*** EXERCISE MATERIALS ***

Lemma confirm_reads_one_answer_witness :
  confirm (windowsWorld 200 (b "200 OK") (b "abc")) (b "1.46.0") (emptyState [])
  = (emptyState [], Returned (Ok tt)) /\
  snd (confirm windowsPromptWorld (b "1.46.0") (emptyState (ln "YES" ++ ln "no")))
  = Returned (Ok tt) /\
  snd (confirm windowsPromptWorld (b "1.46.0") (emptyState (ln "no" ++ ln "YES")))
  = Returned (Err errUserAborted) /\
  stdin (fst (confirm windowsPromptWorld (b "1.46.0") (emptyState (ln "YES" ++ ln "no"))))
  = mkReader (ln "no") None.
Proof.
  destruct (confirm_reads_one_answer (windowsWorld 200 (b "200 OK") (b "abc")) (b "1.46.0")
              (emptyState [])) as [H1 _].
  destruct (confirm_reads_one_answer windowsPromptWorld (b "1.46.0")
              (emptyState (ln "YES" ++ ln "no"))) as [_ H2].
  destruct (confirm_reads_one_answer windowsPromptWorld (b "1.46.0")
              (emptyState (ln "no" ++ ln "YES"))) as [_ H3].
  destruct (H2 eq_refl) as (_ & _ & Y & _ & L).
  destruct (H3 eq_refl) as (_ & _ & _ & N & _).
  split; [apply H1; reflexivity | split; [|split]].
  - apply Y. right. left. reflexivity.
  - apply N. intros [H|[H|H]]; vm_compute in H; discriminate H.
  - apply (L [] (b "YES") (ln "no")); [reflexivity | constructor|].
    repeat constructor; vm_compute; lia.
Defined.

(** ** Runs that only ask *)














Section DryRun.

Variable w : World.
Hypothesis Hdry : dryRun (updateArgs w) = true.




End DryRun.




(** ** The apt list, there and back *)

Lemma beq_sym x y : beq x y = beq y x.
Proof.
  destruct (beq x y) eqn:E.
  - apply beq_eq in E. subst. symmetry. apply beq_refl.
  - symmetry. apply beq_neq. apply beq_neq in E. congruence.
Qed.
(** * A shallow embedding of the [semver up] command of yarn-plugin-semver-up

    The model follows [src/unnamed/part_004] (the current plugin source):
    [parseConfigFile], [getRulesWithPackages], [findUpdateCandidates],
    [getInstalledVersion], [extractVersionFromRange], [getUpdateType],
    [applyUpdates], [writeChangeset] and the pipeline of [execute].

    Yarn's [Map]s iterate in insertion order and [Map.prototype.set] on an
    existing key keeps its position, so every JS [Map] is modelled as an
    association list with [map_set] below.  The collaborators that live
    outside this repository (micromatch, semver's [minVersion] and [diff],
    the registry resolver [suggestUtils.fetchDescriptorFrom]) are parameters
    of the section [Semverup]. *)

From Stdlib Require Import String Ascii List ZArith Bool Lia.
Import ListNotations.
Open Scope string_scope.

(** ** JS values *)

(** A JS [Map] in insertion order. *)
Definition JsMap (K V : Type) := list (K * V).

Section JsMapOps.
Context {K V : Type} (keq : K -> K -> bool).

(** [m.get(k)] *)
Fixpoint map_get (k : K) (m : JsMap K V) : option V :=
  match m with
  | [] => None
  | (k', v) :: m' => if keq k k' then Some v else map_get k m'
  end.

(** [m.has(k)] *)
Definition map_has (k : K) (m : JsMap K V) : bool :=
  match map_get k m with Some _ => true | None => false end.

(** [m.set(k, v)]: an existing key keeps its position, a new key goes last. *)
Fixpoint map_set (k : K) (v : V) (m : JsMap K V) : JsMap K V :=
  match m with
  | [] => [(k, v)]
  | (k', v') :: m' =>
      if keq k k' then (k', v) :: m' else (k', v') :: map_set k v m'
  end.
Context {H : Type}.
Variable handler_request : handler_call -> H -> outcome response * H.
Variable urljoin : string -> string -> string.
Variable py_format : value -> string.
Variable cfg : Config.

Local Abbreviation request_ :=
  (_request handler_request urljoin py_format cfg).



End DecodedBody.

Section DecodedBodyExamples.
Import Py Http Errors Eff Session Internal Dispatch DispatchSpec Scenario.



End DecodedBodyExamples.
Lemma align_nil_r (xs : list jsstring) :
  align xs [] = map (pair Removed) xs.
Proof. destruct xs; reflexivity. Qed.

(** A text aligned with itself keeps every token. *)
Lemma align_same (xs : list jsstring) : align xs xs = map (pair Kept) xs.
Proof.
  induction xs as [|x xs IH]; [reflexivity|].
  rewrite align_cons_cons, token_eqb_refl, IH. reflexivity.
Qed.

(** The alignment is one of the two token lists: without the added
    tokens it reads the first list, without the removed ones the
    second. *)
Lemma align_sound (xs : list jsstring) :
  forall ys,
    map snd (filter (fun e => negb (tag_eqb (fst e) Added)) (align xs ys))
    = xs
    /\ map snd (filter (fun e => negb (tag_eqb (fst e) Removed))
                  (align xs ys))
       = ys.
Proof.
  induction xs as [|x xs IHx]; intro ys.
  - cbn [align]. induction ys as [|y ys [IH1 IH2]]; [split; reflexivity|].
    cbn [map filter fst snd tag_eqb negb]. split; [exact IH1|].
    now rewrite IH2.
  - induction ys as [|y ys [IH1 IH2]].
    + rewrite align_nil_r. clear IHx.
      induction (x :: xs) as [|z zs [I1 I2]]; [split; reflexivity|].
      cbn [map filter fst snd tag_eqb negb]. split; [now rewrite I1|exact I2].
    + rewrite align_cons_cons.
      unfold token_eqb. destruct (list_eq_dec N.eq_dec x y) as [->|Hne].
      * destruct (IHx ys) as [J1 J2].
        cbn [map filter fst snd tag_eqb negb]. now rewrite J1, J2.
      * cbv zeta.
        destruct (cost ((Removed, x) :: align xs (y :: ys))
                  <=? cost ((Added, y) :: align (x :: xs) ys))%nat.
        -- destruct (IHx (y :: ys)) as [J1 J2].
           cbn [map filter fst snd tag_eqb negb]. now rewrite J1, J2.
        -- cbn [map filter fst snd tag_eqb negb]. now rewrite IH1, IH2.
Qed.

Lemma tagOf_partOf (tg : Tag) (v : jsstring) : tagOf (partOf tg v) = tg.
Proof. destruct tg; reflexivity. Qed.

Lemma group_tagged (al : list (Tag * jsstring)) : Forall tagged (group al).
Proof.
  induction al as [|[tg v] al IH]; [constructor|].
  cbn [group]. destruct (group al) as [|p ps].
  - constructor; [|constructor]. unfold tagged.
    now rewrite tagOf_partOf.
  - inversion IH as [|? ? Hp Hps]; subst.
    destruct (tag_eqb tg (tagOf p)).
    + constructor; [|exact Hps]. unfold tagged. now rewrite tagOf_partOf.
    + constructor; [|exact IH]. unfold tagged. now rewrite tagOf_partOf.
Qed.

Lemma tag_eqb_eq (a b : Tag) : tag_eqb a b = true -> a = b.
Proof. destruct a, b; simpl; congruence. Qed.

(** Merging changes neither of the two texts the parts spell. *)
Lemma group_values (al : list (Tag * jsstring)) :
  concat (map value (filter inFirst (group al)))
  = concat (map snd (filter (fun e => negb (tag_eqb (fst e) Added)) al))
  /\ concat (map value (filter inSecond (group al)))
     = concat (map snd (filter (fun e => negb (tag_eqb (fst e) Removed)) al)).
Proof.
  induction al as [|[tg v] al [IH1 IH2]]; [split; reflexivity|].
  pose proof (group_tagged al) as T.
  cbn [group filter fst]. destruct (group al) as [|p ps].
  - cbn [filter map concat] in IH1, IH2.
    destruct tg; cbn; rewrite <- ?IH1, <- ?IH2; split; reflexivity.
  - inversion T as [|? ? Hp _]; subst. unfold tagged in Hp.
    destruct (tag_eqb tg (tagOf p)) eqn:E.
    + apply tag_eqb_eq in E. rewrite <- E in Hp. rewrite Hp in IH1, IH2.
      destruct tg; cbn in *; rewrite <- ?IH1, <- ?IH2, <- ?app_assoc;
        split; reflexivity.
    + destruct tg; cbn in *; rewrite <- ?IH1, <- ?IH2; split; reflexivity.
Qed.

(** The modelled word diff is a diff of its two texts: the parts other
    than the added ones spell the first text, the parts other than the
    removed ones spell the second, and no part carries both flags. *)
Lemma specDiffWords_sound (t1 t2 : jsstring) :
  concat (map value (filter inFirst (specDiffWords t1 t2))) = t1
  /\ concat (map value (filter inSecond (specDiffWords t1 t2))) = t2
  /\ Forall one_flag (specDiffWords t1 t2).
Proof.
  unfold specDiffWords.
  destruct (group_values (align (tokenize t1) (tokenize t2))) as [G1 G2].
  destruct (align_sound (tokenize t1) (tokenize t2)) as [A1 A2].
  rewrite G1, G2, A1, A2, !tokenize_concat.
  split; [reflexivity|]. split; [reflexivity|].
  eapply Forall_impl; [|apply group_tagged].
  intros p Hp. unfold tagged in Hp. rewrite Hp. unfold one_flag.
  destruct (tagOf p); reflexivity.
Qed.

(** The word diff of a text against itself has neither added nor removed
    parts. *)
Lemma specDiffWords_same (t : jsstring) :
  Forall (fun p => added p = false /\ removed p = false)
    (specDiffWords t t).
Proof.
  unfold specDiffWords. rewrite align_same.
  induction (tokenize t) as [|x xs IH]; [constructor|].
  cbn [map group]. destruct (group (map (pair Kept) xs)) as [|p ps].
  - repeat constructor.
  - inversion IH as [|? ? [Ha Hr] Hps]; subst.
    unfold tagOf. rewrite Ha, Hr. cbn [tag_eqb].
    constructor; [split; reflexivity|exact Hps].
Qed.

(** The model on the scenarios of the specification. *)
Example specDiffWords_scenario_A :
  specDiffWords (lit "Hello world") (lit "Hello there world") = partsA.
Proof. reflexivity. Qed.

Example specDiffWords_scenario_B :
  specDiffWords (lit "Alpha Beta") (lit "Alpha Gamma") = partsB.
Proof. reflexivity. Qed.

(** C5. With the word diff of the specification, comparing any text
    against itself yields no segment at all, and the annotated output of
    any document compared against itself then has all the pages of the
    document and carries no rectangle on any of them. *)
Theorem C5_identity_of_the_word_diff (t : jsstring) (fileSecond : PdfFile) :
  computeAddedAndModifiedSegments specDiffWords t t = []
  /\ exists st,
       createAnnotatedSecondPdf specDiffWords t t fileSecond = Some st
       /\ length (outDoc st) = length fileSecond
       /\ Forall (fun page => drawn page = []) (outDoc st).
Proof.
  assert (Hno : forall p, In p (specDiffWords t t) -> added p = false).
  { intros p Hp. pose proof (specDiffWords_same t) as H.
    rewrite Forall_forall in H. now apply H. }
  destruct (no_added_part_no_rectangle specDiffWords t t fileSecond Hno)
    as (Hsegs & st & E & Hlen & Hd).
  split; [exact Hsegs|]. exists st. split; [exact E|].
  split; [exact Hlen|].
  apply Forall_forall. intros page Hpage.
  unfold allDrawn in Hd.
  destruct (drawn page) as [|r rs] eqn:Er; [reflexivity|].
  assert (Hin : In r (flat_map drawn (outDoc st))).
  { apply in_flat_map. exists page. split; [exact Hpage|].
    rewrite Er. now left. }
  rewrite Hd in Hin. contradiction.
Qed.

(* ================================================================= *)
(** * Rectangles as they appear on the output pages *)

Lemma pushItem_fold_geometry (file : PdfFile) (pidx : nat) (page : SrcPage)
    (its : list TextItem) :
  nth_error file pidx = Some page ->
  forall acc l,
    Forall2 (geometry_ok file) (items acc) l ->
    Forall2 (geometry_ok file)
      (items (fold_left
                (pushItem pidx (page_width page) (page_height page)
                   (page_width page / viewport_width page)%Q
                   (page_height page / viewport_height page)%Q)
                its acc))
      (l ++ map (pair page) its).
Proof.
  intro Hpage. induction its as [|it its IH]; intros acc l H;
    cbn [fold_left map].
  - now rewrite app_nil_r.
  - replace (l ++ (page, it) :: map (pair page) its)
      with ((l ++ [(page, it)]) ++ map (pair page) its)
      by now rewrite <- app_assoc.
    apply IH. unfold pushItem at 1. cbn [items].
    apply Forall2_app; [exact H|]. constructor; [|constructor].
    unfold geometry_ok, yBottomPt. cbn [fst snd pageIndex x y width height].
    repeat split. exact Hpage.
Qed.

Lemma collect_fold_geometry (file : PdfFile) (l : list (nat * SrcPage)) :
  Forall (fun ip => nth_error file (fst ip) = Some (snd ip)) l ->
  forall acc pits,
    Forall2 (geometry_ok file) (items acc) pits ->
    Forall2 (geometry_ok file) (items (fold_left collectPage l acc))
      (pits ++ flat_map (fun p => map (pair p) (page_items p)) (map snd l)).
Proof.
  induction 1 as [|[pidx page] l Hp _ IH]; intros acc pits H;
    cbn [fold_left map snd flat_map].
  - now rewrite app_nil_r.
  - rewrite app_assoc. apply IH.
    rewrite collectPage_unfold. cbv zeta. cbn [items].
    now apply pushItem_fold_geometry.
Qed.
(** * Self-healing monitor (src/utils/self-healing.js): a shallow embedding

    The class [SelfHealingSystem] keeps two registries (health checks and
    automatic repairs, both JavaScript [Map]s), a sequence of performance
    samples, a table of error patterns and the time stamp of the last run
    of every repair.  This development embeds its methods as functions on
    an explicit system state and proves the properties the specification
    states about them.

    Conventions of the embedding.
    - A JavaScript [Map] is an association list in insertion order with
      pairwise distinct keys.  A plain object used as a dictionary is given
      by its own properties, in the order in which the language lists them:
      array indices first, in ascending order, then the other names in
      creation order.  Its prototype is [Object.prototype]: an assignment to
      the name [__proto__] creates no property, and a name the object does
      not own may still be found on the prototype.
    - Numbers that the program only counts, indexes or compares with integer
      literals (status codes, counters, lengths, byte sizes, millisecond
      time stamps) are integers of [Z]; numbers that come out of a division
      are IEEE 754 binary64 values ([spec_float] at precision 53), computed
      with the operations of [SpecFloat].
    - [new Date().toISOString()] is represented by the millisecond time
      stamp it renders.
    - A thrown value is an [Error] object with a message and a stack, or
      any other value, [null] and [undefined] included.  Reading a property
      of [null] or [undefined] throws a [TypeError]; its message has the
      wording of V8, and its stack is represented by its first line.
    - Methods run in a state-and-exception monad over the system state.  A
      method runs to completion: the values the source awaits are available
      when it awaits them, so no other callback runs in between.
    - The closures stored in the registries see the part of the state the
      registered checks and repairs use: the samples, the logger and the
      process (record [World]).  A closure that writes the registries of
      the system object, or whose promise never settles, is not
      represented. *)

From Stdlib Require Import ZArith List String Ascii Bool Lia Arith.
From Stdlib Require Import QArith.
From Stdlib Require Import Floats.SpecFloat.
From Stdlib Require Import Sorting.Permutation Sorting.Sorted.
Import ListNotations.

Local Open Scope string_scope.
Local Open Scope list_scope.
Local Open Scope Z_scope.

(** * The program *)

(** ** Arrays *)

Module JSArray.

(** [a.slice(start)] for an integer [start]: a negative [start] counts from
    the end, and both ends are clamped to the array. *)
Definition slice {A : Type} (start : Z) (a : list A) : list A :=
  let len := Z.of_nat (List.length a) in
  let k := if start <? 0 then Z.max (len + start) 0 else Z.min start len in
  skipn (Z.to_nat k) a.

End JSArray.

(** ** Maps and dictionary objects *)

Module JSMap.

Section Ops.
Context {V : Type}.

Definition t := list (string * V).

Definition empty : t := [].

Fixpoint get (k : string) (m : t) : option V :=
  match m with
  | [] => None
  | (k', v) :: m' => if String.eqb k k' then Some v else get k m'
  end.

Definition has (k : string) (m : t) : bool :=
  match get k m with Some _ => true | None => false end.

(** [m.set(k, v)]: an existing key keeps its place and takes the new
    value; a new key goes to the end. *)
Fixpoint set (k : string) (v : V) (m : t) : t :=
  match m with
  | [] => [(k, v)]
  | (k', v') :: m' =>
      if String.eqb k k' then (k', v) :: m' else (k', v') :: set k v m'
  end.

Definition keys (m : t) : list string := map fst m.
Definition values (m : t) : list V := map snd m.
Definition entries (m : t) : list (string * V) := m.
Definition size (m : t) : nat := List.length m.
(* ===== verification/_CoqProject ===== *)
-Q . S2P
Prelude.v
Crc32c.v
Page.v
SsTable.v
BufferPool.v
Clock.v
DurableLog.v
Wal.v
Memory.v
Coordinators.v
Bits.v
Bsi.v
Nulls.v
NullPacked.v
TriBool.v
Bitmap.v
Catalog.v
Result.v
Sorting.v
SnapshotTxn.v
Mvcc.v
Lexer.v
DateTime.v
JoinHash.v
Bloom.v
FmIndex.v
StringColumn.v
Leapfrog.v
Recovery.v
Parser.v
Printer.v
Dml.v
Window.v
Temporal.v
Vectorized.v
Parallel.v
ScanKernels.v
Dispatch.v
IndexManager.v
Where.v
Select.v
GroupBy.v
HashJoin.v
Joins.v
ExprEval.v
Executor.v
Statements.v
Ddl.v
Changes.v
Inserts.v
Transactions.v
Filters.v
Engine.v
Indexed.v
Sketches.v
ZoneMaps.v
FixedAgg.v
Merge.v
Pivot.v
Cte.v
Views.v
Auth.v
Pgwire.v
Tpch.v
TpchPrint.v
TpchEval.v
TpchWhere.v
Csv.v
TpchTable.v
TpchJoin.v
Json.v
(* ===== verification/Crc32c.v ===== *)
(** * Page integrity codes (src/src/storage/page.rs, first half)

    CRC32C by the scalar loop and by the SSE4.2 intrinsics, and the XOR parity
    of the 8-byte words.  The intrinsics are modelled by their documented
    effect: [_mm_crc32_uN(crc, v)] accumulates the [N] bits of [v], least
    significant first, into the CRC register. *)

From Stdlib Require Import ZArith Lia.
From stdpp Require Import prelude list numbers.
From S2P Require Import Prelude.
Local Open Scope Z_scope.

Module Crc.

Definition CRC32C_POLY_REVERSED : Z := 0x82F63B78.

(** One round of the inner loop: [mask = 0.wrapping_sub(crc & 1)] and
    [crc = (crc >> 1) ^ (poly & mask)]. *)
Definition crc_round (crc : Z) : Z :=
  let mask := wrap_u 32 (0 - Z.land crc 1) in
  Z.lxor (Z.shiftr crc 1) (Z.land CRC32C_POLY_REVERSED mask).

Definition crc_byte (crc b : Z) : Z := Nat.iter 8 crc_round (Z.lxor crc b).

Definition crc32c_scalar (cells : list Z) : Z :=
  Z.lxor (fold_left crc_byte cells 0xFFFFFFFF) 0xFFFFFFFF.

(** [_mm_crc32_u8], [_u16], [_u32] and [_u64]: [n] bytes of [v] at once; only
    the low 32 bits of the register argument are read. *)
Definition mm_crc32 (n : nat) (crc v : Z) : Z :=
  Nat.iter (8 * n) crc_round (Z.lxor (wrap_u 32 crc) v).

(** [while tail.len() >= n { crc = _mm_crc32(crc, word); tail = &tail[n..] }] *)
Fixpoint crc_while (fuel n : nat) (crc : Z) (tail : list Z) : Z * list Z :=
  match fuel with
  | O => (crc, tail)
  | S fuel =>
      if bool_decide (n <= length tail)%nat then
        crc_while fuel n (mm_crc32 n crc (le_decode (take n tail))) (drop n tail)
      else (crc, tail)
  end.

Definition crc32c_sse42 (cells : list Z) : Z :=
  let '(chunks, tail) := chunks_exact 8 cells in
  let crc := fold_left (λ crc chunk, mm_crc32 8 crc (le_decode chunk)) chunks 0xFFFFFFFF in
  let crc32 := wrap_u 32 crc in
  let '(crc32, tail) := crc_while (length tail) 4 crc32 tail in
  let '(crc32, tail) := crc_while (length tail) 2 crc32 tail in
  let crc32 := match tail with [] => crc32 | b :: _ => mm_crc32 1 crc32 b end in
  Z.lxor crc32 0xFFFFFFFF.

(** The runtime dispatch: [is_x86_feature_detected!("sse4.2")] is an input. *)
Definition compute_crc32c (sse42 : bool) (cells : list Z) : Z :=
  if sse42 then crc32c_sse42 cells else crc32c_scalar cells.

Definition compute_parity (cells : list Z) : Z :=
  let '(chunks, tail) := chunks_exact 8 cells in
  let parity := fold_left (λ parity chunk, Z.lxor parity (le_decode chunk)) chunks 0 in
  match tail with
  | [] => parity
  | _ => Z.lxor parity (le_decode (tail ++ replicate (8 - length tail) 0))
  end.

(** [cells[i] ^= 1 << k], the step of the correction loop. *)
Definition flip_bit (i k : nat) (cells : list Z) : list Z :=
  alter (λ b, Z.lxor b (Z.shiftl 1 (Z.of_nat k))) i cells.

(** ** The shift register is linear *)
Lemma crc_round_spec x :
  crc_round x = Z.lxor (Z.shiftr x 1) (if Z.odd x then CRC32C_POLY_REVERSED else 0).
Proof.
  unfold crc_round. assert (Z.land x 1 = x mod 2) as -> by (apply (Z.land_ones x 1); lia).
  rewrite Zmod_odd.
  destruct (Z.odd x); reflexivity.
Qed.
(** ** Cell access *)
Lemma set_cell_wf i v p p' : page_wf p → set_cell i v p = Some p' → page_wf p'.
Proof.
  intros Hwf. pose proof (page_wf_length p Hwf) as Hl. unfold set_cell.
  case_bool_decide as Hi; [|done]. intros <-%(inj Some).
  assert (PAGE_CELLS = 504%nat) as Hc by reflexivity.
  split; [apply Hwf| |]; cbn [set_cells cells].
  - rewrite length_splice by (rewrite length_le_bytes; lia). apply Hwf.
  - apply bytes_ok_splice; [apply le_bytes_ok|apply Hwf].
Qed.

(** cells behave as an array of 504 words: a write is read back, leaves every
    other cell and the header alone, and preserves well-formedness; an index of
    504 or more panics on both sides. *)
Theorem set_cell_get_cell (i j : nat) (v : Z) (p : Page) (Hwf : page_wf p) (Hv : in_u 64 v) :
  match set_cell i v p with
  | None => (504 <= i)%nat ∧ get_cell i p = None
  | Some p' =>
      page_wf p' ∧ header p' = header p ∧
      get_cell j p' = if bool_decide (i = j) then Some v else get_cell j p
  end.
Proof.
  destruct (set_cell i v p) as [p'|] eqn:E.
  - split; [by eapply set_cell_wf|]. pose proof (page_wf_length p Hwf) as Hl.
    unfold set_cell, get_cell in *. assert (PAGE_CELLS = 504%nat) as Hc by reflexivity.
    destruct (bool_decide_reflect (i < PAGE_CELLS)%nat) as [Hi|]; [|done].
    apply (inj Some) in E as <-. split; [done|]. cbn [set_cells cells].
    destruct (bool_decide_reflect (i = j)) as [<-|Hij].
    + rewrite bool_decide_true by done. f_equal.
      change 8%nat with (length (le_bytes 8 v)) at 2.
      rewrite slice_splice_eq by (rewrite length_le_bytes; lia). by apply le_decode_bytes.
    + case_bool_decide as Hj; [|done]. do 2 f_equal. apply slice_splice_ne; len.
  - unfold set_cell, get_cell in *. case_bool_decide as Hi; [done|]. split; [|done].
    assert (PAGE_CELLS = 504%nat) as Hc by reflexivity. lia.
Qed.

Lemma in_u64_42 : in_u 64 42.
Proof. vm_compute. split; congruence. Qed.

Lemma set_cell_get_cell_witness :
  match set_cell 503 42 page_new with
  | None => (504 <= 503)%nat ∧ get_cell 503 page_new = None
  | Some p' =>
      page_wf p' ∧ header p' = header page_new ∧
      get_cell 503 p' = if bool_decide (503 = 503)%nat then Some 42 else get_cell 503 page_new
  end.
Proof.
  exact (set_cell_get_cell 503 503 42 page_new page_new_wf in_u64_42).
Defined.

*** End of EXERCISE MATERIALS ***

REQUIRED WORK: Please state how many lines in the entries above include the word "Local", giving only the number.

OUTPUT OF THE EXERCISE: 5